A MEMOIR OF AMERICAN DIPLOMACY AND THE CASE FOR ITS RENEWAL

Excellent reading for students of contemporary geopolitics and recent American history.

A former U.S. ambassador to Russia and career Foreign Service officer delivers a resounding defense of American diplomacy and the need for negotiation in a non–zero-sum world.

Diplomacy involves considerable skills that seem little in evidence in the current White House, requiring of its practitioners “smart policy judgment, language skills, and a sure feel for the foreign landscapes in which they serve and the domestic priorities they represent.” There is also the matter of what Burns, now the president of the Carnegie Endowment for International Peace, calls “strategic adaptation,” the ability to read the winds and adjust course to accommodate the tack one’s interlocutor is taking. Consider Vladimir Putin, a man who leaves Burns unimpressed.
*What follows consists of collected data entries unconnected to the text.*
(* ===== verification/ForkWait.v ===== *)
(** * What wait does, and fork followed by wait

    wait returns -1, sleeps, or frees a zombie child and returns its pid; a child that
    has been forked, has exited and has been waited for leaves no trace in memory. *)

From S2P Require Import Prelude Cstring Spinlock Kalloc PageTable Uvm Encrypt Aspace Clock Sleeplock Kstack Fork ForkSafe.

(** ** The scan *)

Definition zombie_of (cur : nat) (q : fproc) : Prop := f_parent q = Some cur /\ f_state q = FZombie.
Definition is_child (cur : nat) (q : fproc) : bool := bool_decide (f_parent q = Some cur).
Definition first_zombie (l : list fproc) (cur i : nat) (q : fproc) : Prop :=
  l !! i = Some q /\ zombie_of cur q /\ forall j q', (j < i)%nat -> l !! j = Some q' -> ~ zombie_of cur q'.
Definition reaped (q : fproc) : fproc := FProc FUnused 0 None (f_tf q) (f_context q) [] (set_kstack 0 (f_u q)) 0.

Section wait.
Context {F : Type}.

Lemma scan_none cur n : forall i hk (s : fst F), (i + n = length (f_procs s))%nat ->
  (forall j q, (i <= j)%nat -> f_procs s !! j = Some q -> ~ zombie_of cur q) ->
  wait_scan cur i n hk s = Ok (None, hk || existsb (is_child cur) (drop i (f_procs s))) s.
Proof.
  induction n as [|n IH]; intros i hk s Hl Hz; cbn [wait_scan].
  - rewrite drop_ge by lia. cbn [existsb]. by rewrite orb_false_r.
  - destruct (lookup_lt_is_Some_2 (f_procs s) i ltac:(lia)) as [q Hq]. rewrite (bind_Ok _ _ _ _ _ (fproc_at_ok _ _ _ Hq)). rewrite (drop_S _ q) by done. cbn [existsb]. unfold is_child at 1.
    destruct (bool_decide (f_parent q = Some cur)) eqn:Ep; cbn [negb].
    + apply bool_decide_eq_true in Ep. rewrite bool_decide_eq_false_2 by (intros E; by apply (Hz i q)).
      rewrite IH; [by rewrite orb_true_r|lia|]. intros j q' Hj. apply Hz. lia.
    + rewrite IH; [done|lia|]. intros j q' Hj. apply Hz. lia.
Qed.

(** The pages of a zombie. *)
Lemma reap_pages me t u R l : uinv me (view t u) (kstack u :: R) l -> exists t1 t2 l', kfree (kstack u) t = Ok tt t1 /\ freevm (pgdir u) t1 = Ok tt t2 /\
  page_inv me t2 R l' /\ l' ≡ₚ kstack u :: own (view t u) ++ l /\ forall v, v ∈ R -> page_eq (k_mem t) (k_mem t2) v.
Proof.
  intros U. pose proof (uinv_page_inv _ _ _ _ U) as G. change (us_k (view t u)) with t in G.
  assert (page_inv me t (kstack u :: own (view t u) ++ R) l) as G0 by (eapply page_inv_perm; [|exact G]; by rewrite Permutation_middle).
  destruct (free_one me t _ l (kstack u) G0) as (t1 & E1 & G1 & F1); [eapply page_inv_ok; [exact G0|]; by left|].
  assert (forall v, v ∈ own (view t u) -> page_eq (umem (view t u)) (umem (view t1 u)) v) as Fo by (intros v Hv; apply F1; rewrite elem_of_app; by left).
  assert (uinv me (view t1 u) R (kstack u :: l)) as U1 by (eapply (frame_uinv (view t u)); [done|exact Fo|done|exact (ui_kstack _ _ _ _ U)|exact G1]).
  destruct (freevm_ok me (pgdir u) t1 R _ (ui_pt _ _ _ _ U1)) as (t2 & l2 & E2 & K2 & P2 & Ee2 & F2).
  change (pt_pages (k_mem t1) (pgdir u)) with (pt_pages (umem (view t1 u)) (pgdir (us_p (view t1 u)))) in P2.
  change (range_pages (k_mem t1) (pgdir u)) with (range_pages (umem (view t1 u)) (pgdir (us_p (view t1 u)))) in P2.
  rewrite app_assoc in P2. fold (own (view t1 u)) in P2. rewrite (frame_own (view t u) (view t1 u) eq_refl Fo) in P2.
  exists t1, t2, l2. split; [done|]. split; [done|]. split; [|split].
  - destruct G1 as [_ Ge Gok Gn]. apply Forall_app in Gok as [_ Gok]. split; [done|by rewrite Ee2|by rewrite Ee2|]. rewrite P2, app_assoc. revert Gn.
    apply NoDup_Permutation_proper. f_equiv. apply Permutation_app_comm.
  - rewrite P2. by rewrite Permutation_middle.
  - intros v Hv a Ha. rewrite (F1 v ltac:(rewrite elem_of_app; by right) a Ha). by apply (F2 v).
Qed.

Lemma scan_zombie me cur n : forall i hk z q ps nx lk t (f : F) R l, (i + n = length ps)%nat -> (i <= z)%nat -> first_zombie ps cur z q ->
  uinv me (view t (f_u q)) (kstack (f_u q) :: R) l -> exists t' l',
  wait_scan cur i n hk (FSt ps nx lk t f) = Ok (Some (f_pid q), true) (FSt (<[z := reaped q]> ps) nx lk t' f) /\
  page_inv me t' R l' /\ l' ≡ₚ kstack (f_u q) :: own (view t (f_u q)) ++ l /\ forall v, v ∈ R -> page_eq (k_mem t) (k_mem t') v.
Proof.
  induction n as [|n IH]; intros i hk z q ps nx lk t f R l Hl Hi (Lz & Hz & Hb) U.
  - apply lookup_lt_Some in Lz. lia.
  - cbn [wait_scan]. destruct (decide (i = z)) as [->|Hne].
    + destruct (reap_pages _ _ _ _ _ U) as (t1 & t2 & l' & E1 & E2 & G & P & W). exists t2, l'. split; [|done].
      assert (z < length ps)%nat as Hlen by (by eapply lookup_lt_Some). destruct Hz as [Hp Hs].
      rewrite (bind_Ok _ _ _ _ _ (fproc_at_ok z (FSt ps nx lk t f) q Lz)). rewrite !bool_decide_eq_true_2 by done. cbn [negb].
      rewrite (bind_Ok _ _ _ _ _ (fkern_ok _ _ _ _ _ f _ _ E1)), (bind_Ok _ _ _ _ _ (fupd_ok z _ (FSt ps nx lk t1 f) q Lz)). unfold set_fprocs. cbn [f_procs f_nextpid f_lock f_kst f_files].
      rewrite (bind_Ok _ _ _ _ _ (fkern_ok _ _ _ _ _ f _ _ E2)). do 5 rewrite (bind_Ok _ _ _ _ _ (fupd_insert z _ _ ps nx lk t2 f Hlen)). done.
    + destruct (lookup_lt_is_Some_2 ps i ltac:(lia)) as [q' Hq]. rewrite (bind_Ok _ _ _ _ _ (fproc_at_ok i (FSt ps nx lk t f) q' Hq)).
      destruct (bool_decide (f_parent q' = Some cur)) eqn:Ep; cbn [negb]; [|by apply (IH (S i) hk); [lia|lia| |]].
      rewrite bool_decide_eq_false_2; [by apply (IH (S i) true); [lia|lia| |]|]. apply bool_decide_eq_true in Ep. intros E. by apply (Hb i q' ltac:(lia) Hq).
Qed.

(** wait by the process in slot [cur]: without a zombie child it returns -1 if it has no
    child or was killed, and sleeps otherwise, with nothing changed; with one, it returns the pid of
    the first in the table, frees its slot, and gives all pages of its address space and its
    kernel stack, no others, back to the allocator. *)
Lemma wait_spec me cur (s : fst F) c R l : f_lock s = false -> f_procs s !! cur = Some c ->
  ((forall j q, f_procs s !! j = Some q -> ~ zombie_of cur q) -> wait cur s =
     if negb (existsb (is_child cur) (f_procs s)) || negb (f_killed c =? 0) then Ok (Some (-1)) s else Ok None (set_flock true s)) /\
  (forall i q, first_zombie (f_procs s) cur i q -> uinv me (view (f_kst s) (f_u q)) (kstack (f_u q) :: R) l -> exists t l',
     wait cur s = Ok (Some (f_pid q)) (FSt (<[i := reaped q]> (f_procs s)) (f_nextpid s) false t (f_files s)) /\
     page_inv me t R l' /\ l' ≡ₚ kstack (f_u q) :: own (view (f_kst s) (f_u q)) ++ l /\ forall v, v ∈ R -> page_eq (k_mem (f_kst s)) (k_mem t) v).
Proof.
  destruct s as [ps nx lk kt f]. cbn [f_lock f_procs f_kst f_nextpid f_files]. intros -> Hc. unfold wait. split.
  - intros Hz. rewrite (bind_Ok _ _ _ _ _ (facquire_ok ps nx kt f)). unfold wait_turn. mgo. cbn [f_procs].
    rewrite (bind_Ok _ _ _ _ _ (scan_none cur (length ps) 0 false (FSt ps nx true kt f) eq_refl (fun j q _ => Hz j q))). cbn [orb f_procs]. rewrite drop_0.
    rewrite (bind_Ok _ _ _ _ _ (fproc_at_ok cur (FSt ps nx true kt f) c Hc)). by destruct (_ || _).
  - intros i q Hz U. destruct (scan_zombie me cur (length ps) 0 false i q ps nx true kt f R l eq_refl ltac:(lia) Hz U) as (t & l' & E & H). exists t, l'. split; [|done].
    rewrite (bind_Ok _ _ _ _ _ (facquire_ok ps nx kt f)). unfold wait_turn. mgo. cbn [f_procs]. by rewrite (bind_Ok _ _ _ _ _ E).
Qed.
End wait.

(** ** fork and wait *)

Section roundtrip.
Context {F : Type} (fork_files : nat -> nat -> M F unit) (me : nat) (data trapret forkret : Z).
Context (Hdata : data_ok data) (Ht : is_u32 trapret) (Hf : is_u32 forkret).

(** What the last steps of exit do to the table. *)
Definition exited (np : nat) (s : fst F) : fst F := match f_procs s !! np with Some q => set_fprocs (<[np := set_fstate FZombie q]> (f_procs s)) s | None => s end.

(** C13. When a process with no zombie child forks, and the child becomes a zombie, then wait
    returns the child's pid, frees its slot, and all pages that the fork took are free
    again; the parent's memory is as it was before the fork. *)
Theorem fork_wait_roundtrip s cur P w R l : forking me s cur P w R l -> (forall np, exists f, fork_files cur np (f_files s) = Ok tt f) ->
  (forall j q, f_procs s !! j = Some q -> ~ zombie_of cur q) ->
  exists r s', fork fork_files data trapret forkret cur s = Ok r s' /\
    ((r = -1 /\ not_forked me s P R l s') \/
     exists np s3 l3 q, wait cur (exited np s') = Ok (Some r) s3 /\ f_procs s3 = <[np := q]> (f_procs s) /\ f_state q = FUnused /\ f_lock s3 = false /\
       uinv me (view (f_kst s3) (f_u P)) R l3 /\ l3 ≡ₚ l /\ sees_same (view (f_kst s) (f_u P)) (view (f_kst s3) (f_u P)) /\
       forall v, v ∈ own (view (f_kst s) (f_u P)) ++ R -> page_eq (k_mem (f_kst s)) (k_mem (f_kst s3)) v).
Proof.
  intros G Hfiles Hz. destruct (fork_outcome fork_files me data trapret forkret Hdata Ht Hf s cur P w R l G Hfiles) as (r & s' & E & O). exists r, s'. split; [exact E|].
  destruct O as [O|(-> & np & k & d & l' & [(q & (Lq & Hu & _) & Etab) [_ Elk] Cp _ _])]; [by left|right].
  destruct s' as [ps' nx lk t' f']. cbn [f_procs f_lock f_kst f_nextpid f_files] in *. subst lk ps'.
  assert (np < length (f_procs s))%nat as Hlen by (by eapply lookup_lt_Some). set (Q := child cur P q (f_nextpid s) k d) in *. set (Z := set_fstate FZombie Q).
  assert (exited np (FSt (<[np := Q]> (f_procs s)) nx false t' f') = FSt (<[np := Z]> (f_procs s)) nx false t' f') as Ex.
  { unfold exited. cbn [f_procs]. rewrite list_lookup_insert_eq by done. unfold set_fprocs. cbn [f_procs f_nextpid f_lock f_kst f_files]. by rewrite list_insert_insert_eq. }
  assert (first_zombie (<[np := Z]> (f_procs s)) cur np Z) as Hfz.
  { split; [by apply list_lookup_insert_eq|]. split; [done|]. intros j q' Hj. rewrite list_lookup_insert_ne by lia. apply Hz. }
  destruct (scan_zombie me cur (length (<[np := Z]> (f_procs s))) 0 false np Z (<[np := Z]> (f_procs s)) nx true t' f' _ l' eq_refl ltac:(lia) Hfz (cp_child _ _ _ _ _ _ _ _ _ _ _ _ Cp))
    as (t3 & l3 & E3 & G3 & P3 & W3).
  assert (forall v, v ∈ own (view (f_kst s) (f_u P)) ++ R -> page_eq (k_mem (f_kst s)) (k_mem t3) v) as W.
  { intros v Hv a Ha. rewrite (cp_rest _ _ _ _ _ _ _ _ _ _ _ _ Cp v Hv a Ha). by apply (W3 v). }
  destruct (parent_frame me (f_kst s) P R l (fg_inv _ _ _ _ _ _ _ G) t3 W) as (_ & Sp & Up).
  exists np, (FSt (<[np := reaped Z]> (f_procs s)) nx false t3 f'), l3, (reaped Z). rewrite Ex. split; [|split; [done|split; [done|split; [done|]]]].
  - unfold wait. rewrite (bind_Ok _ _ _ _ _ (facquire_ok _ nx t' f')). unfold wait_turn. mgo. cbn [f_procs]. rewrite (bind_Ok _ _ _ _ _ E3). by rewrite list_insert_insert_eq.
  - cbn [f_kst]. split; [by apply Up|]. split; [|by split]. rewrite P3. exact (cp_pages _ _ _ _ _ _ _ _ _ _ _ _ Cp).
Qed.
End roundtrip.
By the author’s account, Putin was none too happy when the Cold War ended and the Soviet Union collapsed, and part of his program seems to be to get both up and running again. At the same time, for all his wiles, Putin is capable of misreading situations, as he certainly did after 9/11, when the Bush administration proved “indifferent to Putin’s calculus, and generally disinclined to concede or pay much attention to a power in strategic decline.” Some of the most newsworthy elements of this book, in fact, involve how the State Department crafted a response to 9/11, if one that largely went ignored. One might understand how Putin might feel inclined to angle for an American leader who would serve his interests. Enter Donald Trump. If Burns is evenhanded and careful, glad to praise Colin Powell, Condoleezza Rice, and Hillary Clinton alike for their successes in service, he clearly reckons Trump to be a disaster for American foreign policy. Still, he persists: Burns believes that “diplomacy is one of our nation’s biggest assets and best-kept secrets. However battered and belittled in the age of Trump, it has never been a more necessary tool of first resort for a new century.”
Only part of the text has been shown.